▶ _Instructions to follow_: Where the line with "Definition shown (sms" appears below, start writing out lines exactly, and finish with the line with "Definition smsCapable (d", which is included; write out nothing else.

[Task data — start]

(** What a listing shows of a message: sender, body and thread. *)
Definition shown (sms : Sms) : jsstring * jsstring * option jsstring :=
  (sender sms, body sms, threadId sms).

(** What the stream path stores for a notification, the clock apart. *)
Definition shownOfNotif (notif : Notif.t) : jsstring * jsstring * option jsstring :=
  (orDefault (Notif.title notif) (js "Unknown"),
   orDefault (Notif.body notif) [],
   Notif.thread_id notif).

(** The frame is one of the two shapes from which the stream path
    builds messages. *)
Definition carriesSms (msg : Frame.t) : bool :=
  optEq (Frame.type msg) (js "push") &&
  match Frame.push msg with
  | None => false
  | Some push =>
      (optEq (Push.type push) (js "sms_changed") &&
       match Push.notifications push with Some _ => true | None => false end) ||
      (optEq (Push.type push) (js "mirror") &&
       optEq (Push.package_name push) (js "com.android.mms"))
  end.

(** The device counts for [getDeviceIden]. *)
Definition smsCapable (d : Device.t) : bool := Device.has_sms d && Device.active d.

(** The thread has a latest message whose timestamp is no valid date. *)
Definition badLatest (t : Thread.t) : bool :=
  match Thread.latest t with
  | Some la =>
      match JsDate.TimeClip (JsDate.times1000 (Thread.timestamp la)) with
      | Some _ => false
      | None => true
      end
  | None => false
  end.

Definition hasLatest (t : Thread.t) : bool :=
  match Thread.latest t with Some _ => true | None => false end.

(** The notifications of the [sms_changed] pushes of a poll response,
    each with the [modified] of its push, in the order of processing. *)
Fixpoint pollItems (pushes : list Push.t) : list (option Z * Notif.t) :=
  match pushes with
  | [] => []
  | push :: rest =>
      (if optEq (Push.type push) (js "sms_changed") then
         match Push.notifications push with
         | Some notifs => map (fun n => (Push.modified push, n)) notifs
         | None => []
         end
       else []) ++ pollItems rest
  end.

(** The [modified] of the item is a valid date, so that
    [toISOString] does not throw on it. *)
Definition dated (item : option Z * Notif.t) : bool :=
  match JsDate.TimeClip (JsDate.times1000 (fst item)) with
  | Some _ => true
  | None => false
  end.

(** The number, when there is one, is below 10^21 in magnitude, so that
    a template literal writes it in plain decimal digits, as [ofZ] does. *)
Definition plainNumber (x : option Z) : Prop :=
  match x with
  | Some n => Z.abs n < 10 ^ 21
  | None => True
  end.

(** The id that the poll path gives to the item. *)
Definition itemId (item : option Z * Notif.t) : jsstring :=
  pollId (fst item) (snd item).

(** The pattern [/\b(\d{k})\b/]. *)
Definition pat_bare (k : nat) : regex :=
  {| nodes := [NBoundary] ++ digits k k ++ [NBoundary]; ignoreCase := false |}.

(** A message as a listing can show it: it names a sender and carries a
    timestamp. *)
Definition presentable (sms : Sms) : Prop :=
  sender sms <> [] /\ timestamp sms <> [].

(* ================================================================== *)
(** * Properties *)

(** ** The store *)

Lemma eqb_eq a b : JsString.eqb a b = true <-> a = b.
Proof.
  unfold JsString.eqb. destruct (list_eq_dec N.eq_dec a b); split; congruence.
Qed.

Lemma eqb_refl a : JsString.eqb a a = true.
Proof. now apply eqb_eq. Qed.
(** [m'] is [m] but for the pad and EOS ids of its generation
    configuration. *)
Definition only_special_ids_differ (m m' : Model.t) : Prop :=
  m' = Model.set_generation_config
         (GenerationConfig.set_pad_token_id
            (GenerationConfig.pad_token_id (Model.generation_config m'))
            (GenerationConfig.set_eos_token_id
               (GenerationConfig.eos_token_id (Model.generation_config m'))
               (Model.generation_config m)))
         m.

(** The keyword arguments [__init__] may pass to the model, with the
    attribute of the generation configuration each one carries. *)
Definition model_inputs_table (gc : GenerationConfig.t) : list (string * bool) :=
  [("use_cache", GenerationConfig.use_cache gc);
   ("reuse_cache", GenerationConfig.reuse_cache gc);
   ("attn_softmax_bf16", GenerationConfig.attn_softmax_bf16 gc);
   ("use_flash_attention", GenerationConfig.use_flash_attention gc);
   ("flash_attention_recompute", GenerationConfig.flash_attention_recompute gc);
   ("flash_attention_causal_mask", GenerationConfig.flash_attention_causal_mask gc)].

(** [wframes R m]: whatever [m] does, and whether it returns or raises,
    the world it leaves is related by [R] to the one it found. *)
Definition wframes (R : relation World) {A} (m : M A) : Prop :=
  forall w r w', m w = (r, w') -> R w w'.

(** [m] leaves the environment and the log as they are. *)
Definition environ_and_log_kept : relation World :=
  fun w w' => w_environ w' = w_environ w /\ w_log w' = w_log w.

(** [m] leaves the environment as it is. *)
Definition environ_kept : relation World :=
  fun w w' => w_environ w' = w_environ w.

(** The variables [setup_env] may define. *)
Definition setup_env_names : list string :=
  ["EXPERIMENTAL_WEIGHT_SHARING"; "GRAPH_VISUALIZATION";
   "PT_HPU_LAZY_ACC_PAR_MODE"; "PT_HPU_ENABLE_LAZY_COLLECTIVES";
   "PT_HPUGRAPH_DISABLE_TENSOR_CACHE"].

(** A variable that was set, and a variable outside [names], reads the
    same afterwards. *)
Definition environ_only_defaults (names : list string) : relation World :=
  fun w w' =>
    forall name,
      is_Some (w_environ w !! name) \/ name ∉ names ->
      w_environ w' !! name = w_environ w !! name.

(** The variable [name] reads the same afterwards. *)
Definition environ_variable_kept (name : string) : relation World :=
  fun w w' => w_environ w' !! name = w_environ w !! name.

(** The log only grows, by events that satisfy [P]. *)
Definition log_grows_by (P : Event -> Prop) : relation World :=
  fun w w' => exists new, w_log w' = (w_log w ++ new)%list /\ Forall P new.

Definition is_deepspeed_init (e : Event) : bool :=
  match e with
  | EvDeepspeedInitDistributed _ => true
  | _ => false
  end.

(** [args] when [initialize_model] returns, from the [args] it was given
    and the three ranks of the environment. *)
Definition args_after_startup (local_rank world_size global_rank : Z)
    (a : Args.t) : Args.t :=
  let a1 := with_ranks (Some local_rank) (Some world_size) (Some global_rank) a in
  let a2 :=
    if limit_hpu_graphs_forced_off world_size a
    then Args.set_limit_hpu_graphs false a1 else a1 in
  if (world_size >? 0) || Args.bf16 a then a2
  else Args.set_attn_softmax_bf16 false a2.

(** What [os.environ.setdefault(name, value)] makes of the environment. *)
Definition environ_setdefault (name value : string) (env : gmap string string)
    : gmap string string :=
  match env !! name with
  | Some _ => env
  | None => <[name := value]> env
  end.

(** The environment [setup_env] leaves, from [args] and the two ranks it
    reads there. *)
Definition setup_env_environ (a : Args.t) (global_rank world_size : Z)
    (env : gmap string string) : gmap string string :=
  let env := environ_setdefault "EXPERIMENTAL_WEIGHT_SHARING" "FALSE" env in
  let env :=
    if (global_rank =? 0) && negb (Args.torch_compile a)
    then environ_setdefault "GRAPH_VISUALIZATION" "true" env else env in
  let env :=
    if world_size >? 0
    then environ_setdefault "PT_HPU_ENABLE_LAZY_COLLECTIVES" "true"
           (environ_setdefault "PT_HPU_LAZY_ACC_PAR_MODE" "0" env)
    else env in
  if Args.use_hpu_graphs a && Args.limit_hpu_graphs a
     && negb (Args.reuse_cache a) && Args.bucket_internal a
  then environ_setdefault "PT_HPUGRAPH_DISABLE_TENSOR_CACHE" "1" env else env.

[Task data — finish]

▶ _Task response_:
Definition shown (sms : Sms) : jsstring * jsstring * option jsstring :=
  (sender sms, body sms, threadId sms).

(** What the stream path stores for a notification, the clock apart. *)
Definition shownOfNotif (notif : Notif.t) : jsstring * jsstring * option jsstring :=
  (orDefault (Notif.title notif) (js "Unknown"),
   orDefault (Notif.body notif) [],
   Notif.thread_id notif).

(** The frame is one of the two shapes from which the stream path
    builds messages. *)
Definition carriesSms (msg : Frame.t) : bool :=
  optEq (Frame.type msg) (js "push") &&
  match Frame.push msg with
  | None => false
  | Some push =>
      (optEq (Push.type push) (js "sms_changed") &&
       match Push.notifications push with Some _ => true | None => false end) ||
      (optEq (Push.type push) (js "mirror") &&
       optEq (Push.package_name push) (js "com.android.mms"))
  end.

(** The device counts for [getDeviceIden]. *)
Definition smsCapable (d : Device.t) : bool := Device.has_sms d && Device.active d.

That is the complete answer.